Recipe by Mama's Kitchen (Hope)
We used to have this a lot when I was a kid. Not only is it yummy and filling - it is cheap!
Top Review by imiris
"Risengrynsgrøt" is a porridge made of short-grain rice and simmered (at least an hour) in milk. (I'm not saying that long grain rice won't work, but it will be a different texture). Boiling the rice in water first is common, but actually not neccesary. Short grains gives it a creamy, delicious texture, preferably NOT "al dente".

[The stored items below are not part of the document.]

(** * The parallel copy engine of hatcher (package autocopy)

    A shallow embedding of [internal/autocopy]'s parallel copier: task
    discovery, the worker pool, the progress and error channels and the
    coordinator [ParallelCopier.Run], together with the file copy routines
    of the parallel and of the legacy sequential copier, the validation
    of the configuration and the update of [.gitignore].

    Go values are modelled as follows.
    - [int] and [int64] are [Z] with two's-complement wrap-around
      ([wrap64]) written at every addition.
    - [error] is the inductive [error]; [nil] is [None].
    - a buffered channel is the record [chan]: its queued elements, its
      capacity and whether it was closed.
    - goroutines are program counters; one scheduler action runs one
      goroutine up to its next communication.
    - the file system is a finite map from path names to nodes. *)

From Stdlib Require Import ZArith Lia List Bool QArith.
From Stdlib.Strings Require Byte Ascii.
From Stdlib Require DecimalString.
From stdpp Require Import base numbers list strings gmap.

Local Open Scope string_scope.
Local Open Scope list_scope.
Local Open Scope Z_scope.

(** ** Machine integers *)

(** Two's-complement wrap of a 64-bit signed integer ([int64], and [int]
    on the 64-bit platforms the tool is built for). *)
Definition wrap64 (x : Z) : Z := (x + 2 ^ 63) mod 2 ^ 64 - 2 ^ 63.

Definition int64_add (x y : Z) : Z := wrap64 (x + y).

Definition in_int64 (x : Z) : Prop := - 2 ^ 63 <= x < 2 ^ 63.

(** Go's [%] truncates towards zero, as [Z.rem] does. *)
Definition go_rem (x y : Z) : Z := Z.rem x y.

(** ** Errors *)

(** [PathError] is an error of the [os] package; [notExist] is what
    [os.IsNotExist] answers for it.  [ErrorString] is [fmt.Errorf] without
    [%w] (or [errors.New]); [WrapError] is [fmt.Errorf] with one [%w]. *)
Inductive error : Type :=
| PathError (op path : string) (notExist : bool)
| ErrorString (msg : string)
| WrapError (msg : string) (cause : error).

(** [os.IsNotExist] does not unwrap. *)
Definition os_IsNotExist (e : error) : bool :=
  match e with
  | PathError _ _ b => b
  | _ => false
  end.

Inductive res (A : Type) : Type :=
| Ok (a : A)
| Err (e : error).
Arguments Ok {A} a.
Arguments Err {A} e.

(** ** Channels *)

Record chan (A : Type) : Type := MkChan {
  buf : list A;
  cap : nat;
  closed : bool
}.
Arguments MkChan {A} buf cap closed.
Arguments buf {A} c.
Arguments cap {A} c.
Arguments closed {A} c.

(** [make(chan A, n)] *)
Definition make_chan {A} (n : nat) : chan A := MkChan [] n false.

Definition chan_full {A} (c : chan A) : bool := (cap c <=? length (buf c))%nat.

Definition chan_push {A} (x : A) (c : chan A) : chan A :=
  MkChan (buf c ++ [x]) (cap c) (closed c).

(** [select { case c <- x: default: }]: the element is queued when the
    buffer has room and silently discarded otherwise.  The boolean tells
    whether it was queued. *)
Definition try_send {A} (x : A) (c : chan A) : chan A * bool :=
  (if chan_full c then c else chan_push x c, negb (chan_full c)).

(** [c <- x]: blocks (here: is not enabled) while the buffer is full. *)
Definition send {A} (x : A) (c : chan A) : option (chan A) :=
  if chan_full c then None else Some (chan_push x c).

Definition close_chan {A} (c : chan A) : chan A := MkChan (buf c) (cap c) true.

(** One iteration of [for x := range c]. *)
Inductive recv_result (A : Type) : Type :=
| Received (x : A) (c : chan A)
| Drained
| WouldBlock.
Arguments Received {A} x c.
Arguments Drained {A}.
Arguments WouldBlock {A}.

Definition recv {A} (c : chan A) : recv_result A :=
  match buf c with
  | x :: rest => Received x (MkChan rest (cap c) (closed c))
  | [] => if closed c then Drained else WouldBlock
  end.

(** ** Bytes and digests *)

Abbreviation byte := Byte.byte.

(** The loop of [equalBytes] once the lengths are known to agree:
    [for i := range a { if a[i] != b[i] { return false } }]. *)
Fixpoint equalBytes_loop (a b : list byte) : bool :=
  match a, b with
  | x :: a', y :: b' => if Byte.eqb x y then equalBytes_loop a' b' else false
  | _, _ => true
  end.

(** [equalBytes] (parallel copier). *)
Definition equalBytes (a b : list byte) : bool :=
  if negb (length a =? length b)%nat then false else equalBytes_loop a b.

(** The [hash.Hash] interface: a running state, [Write] (which never
    fails) and [Sum(nil)]. *)
Record Hash : Type := MkHash {
  hstate : Type;
  h_new : hstate;
  h_write : hstate -> list byte -> hstate;
  h_sum : hstate -> list byte
}.

(** The digest a hasher reports after the given successive writes. *)
Definition digest (h : Hash) (writes : list (list byte)) : list byte :=
  h_sum h (fold_left (h_write h) writes (h_new h)).

(** ** The file system *)

Inductive node : Type :=
| FileNode (mode : Z) (data : list byte)
| DirNode (mode : Z).

(** [refuses op path] tells that the kernel fails operation [op] on
    [path] (permissions, I/O errors).  Directory entries of intermediate
    path components are not tracked: the map is flat. *)
Record World : Type := MkWorld {
  files : gmap string node;
  umask : Z;
  refuses : string -> string -> bool
}.

Definition set_files (f : gmap string node) (w : World) : World :=
  MkWorld f (umask w) (refuses w).

Record FileInfo : Type := MkFileInfo {
  fi_IsDir : bool;
  fi_Size : Z;
  fi_Mode : Z
}.

(** [os.Stat] *)
Definition os_Stat (w : World) (path : string) : res FileInfo :=
  if refuses w "stat" path then Err (PathError "stat" path false)
  else match files w !! path with
       | None => Err (PathError "stat" path true)
       | Some (FileNode m d) => Ok (MkFileInfo false (Z.of_nat (length d)) m)
       | Some (DirNode m) => Ok (MkFileInfo true 4096 m)
       end.

(** [os.Mkdir]: makes one directory, with the mode [perm] less the
    umask, where there is no entry yet. *)
Definition os_Mkdir (path : string) (perm : Z) (w : World) : World * option error :=
  if refuses w "mkdir" path then (w, Some (PathError "mkdir" path false))
  else match files w !! path with
       | Some _ => (w, Some (PathError "mkdir" path false))
       | None =>
           (set_files (<[path := DirNode (Z.land perm (Z.lnot (umask w)))]> (files w)) w, None)
       end.

(** An open file: its name and, for reading, the bytes it held when it
    was opened ([None] for a directory). *)
Record OsFile : Type := MkOsFile {
  of_path : string;
  of_data : option (list byte)
}.

(** [os.Open] *)
Definition os_Open (path : string) (w : World) : res OsFile :=
  if refuses w "open" path then Err (PathError "open" path false)
  else match files w !! path with
       | None => Err (PathError "open" path true)
       | Some (FileNode _ d) => Ok (MkOsFile path (Some d))
       | Some (DirNode _) => Ok (MkOsFile path None)
       end.

(** [os.Create]: truncates an existing file (keeping its mode) or creates
    one with mode [0666] less the umask. *)
Definition os_Create (path : string) (w : World) : World * res OsFile :=
  if refuses w "create" path then (w, Err (PathError "open" path false))
  else match files w !! path with
       | Some (DirNode _) => (w, Err (PathError "open" path false))
       | Some (FileNode m _) =>
           (set_files (<[path := FileNode m []]> (files w)) w, Ok (MkOsFile path None))
       | None =>
           (set_files (<[path := FileNode (Z.land 438 (Z.lnot (umask w))) []]> (files w)) w,
            Ok (MkOsFile path None))
       end.

(** [os.Chmod] *)
Definition os_Chmod (path : string) (mode : Z) (w : World) : World * option error :=
  if refuses w "chmod" path then (w, Some (PathError "chmod" path false))
  else match files w !! path with
       | None => (w, Some (PathError "chmod" path true))
       | Some (FileNode _ d) => (set_files (<[path := FileNode mode d]> (files w)) w, None)
       | Some (DirNode _) => (set_files (<[path := DirNode mode]> (files w)) w, None)
       end.

(** ** Readers and writers *)

(** What one [Read] call returns; the end of a reader's script is
    [io.EOF]. *)
Inductive read_event : Type :=
| Data (p : list byte)
| ReadFail (e : error).

(** An [io.Reader] over a state [S]: the successive [Read] calls still to
    come, each with its effect on the state. *)
Definition reader (S : Type) : Type := list (S -> S * read_event).

(** An [io.Writer] over a state [S]. *)
Definition writer (S : Type) : Type := list byte -> S -> S * option error.

Fixpoint chunks_aux {A} (fuel n : nat) (l : list A) : list (list A) :=
  match fuel with
  | O => []
  | S fuel' =>
      match l with
      | [] => []
      | _ => take n l :: chunks_aux fuel' n (drop n l)
      end
  end.

(** The pieces a file of content [l] is read in through a buffer of [n]
    bytes. *)
Definition chunks {A} (n : nat) (l : list A) : list (list A) :=
  chunks_aux (length l) n l.

(** [Read] of an [os.File] through a buffer of [bufsize] bytes. *)
Definition file_reader (bufsize : nat) (f : OsFile) : reader World :=
  match of_data f with
  | None => [fun w => (w, ReadFail (PathError "read" (of_path f) false))]
  | Some d =>
      map (fun p w => if refuses w "read" (of_path f)
                      then (w, ReadFail (PathError "read" (of_path f) false))
                      else (w, Data p))
          (chunks bufsize d)
  end.

(** [Write] of an [os.File]: appends to the file. *)
Definition file_writer (f : OsFile) : writer World :=
  fun p w =>
    if refuses w "write" (of_path f) then (w, Some (PathError "write" (of_path f) false))
    else match files w !! of_path f with
         | Some (FileNode m d) => (set_files (<[of_path f := FileNode m (d ++ p)]> (files w)) w, None)
         | _ => (w, Some (PathError "write" (of_path f) false))
         end.

(** [io.TeeReader] *)
Definition io_TeeReader {S} (r : reader S) (w : writer S) : reader S :=
  map (fun rd s =>
         let '(s1, ev) := rd s in
         match ev with
         | Data p =>
             let '(s2, e) := w p s1 in
             match e with
             | Some err => (s2, ReadFail err)
             | None => (s2, Data p)
             end
         | ReadFail e => (s1, ReadFail e)
         end) r.

(** [io.MultiWriter] of two writers. *)
Definition io_MultiWriter {S} (w1 w2 : writer S) : writer S :=
  fun p s =>
    let '(s1, e1) := w1 p s in
    match e1 with
    | Some e => (s1, Some e)
    | None => w2 p s1
    end.

(** [io.CopyBuffer] (and [io.Copy]): read until EOF or the first error,
    writing each piece read. *)
Fixpoint io_CopyBuffer {S} (dst : writer S) (src : reader S) (s : S) : S * option error :=
  match src with
  | [] => (s, None)
  | rd :: rest =>
      let '(s1, ev) := rd s in
      match ev with
      | ReadFail e => (s1, Some e)
      | Data p =>
          let '(s2, e) := dst p s1 in
          match e with
          | Some err => (s2, Some err)
          | None => io_CopyBuffer dst rest s2
          end
      end
  end.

Norwegians usually doesn't mix in sugar with the milk. They add a small amount of sugar and cinnamon (and butter in the centre) on top afterwards.This is actually a dinner. The leftovers, however, are used as a dessert. You just add an equal amount of whipped cream (with sugar and vanilla), and this is called Rice Cream. Yummy!
Thank you for this recipe, it is always interesting to see what happens to traditional recipes as they leave their origin. Raisins and nutmeg is unheard of in norwegian rice porriges , but is common in other norwegian porridges and desserts.
- 395.10 ml water
- 177.44 ml long grain rice
- 946.0 ml milk
- 4.92 ml salt
- 4.92 ml nutmeg
- 4.92 ml vanilla (optional)
- 118.29 ml raisins (optional) or 118.29 ml currants (optional)
- Boil water and add rice, cover and lower heat to simmer for 15 minutes.
- Add milk and, if using them, the raisins or currants and vanilla and bring back to a boil.
- Cover, lower heat and simmer until the rice is tender, about 20-30 minutes.
- Season with salt.
- Serve with butter, milk, sugar and cinnamon.
- For a sweeter rice try adding 1/4 to 1/2 cup sugar with the milk.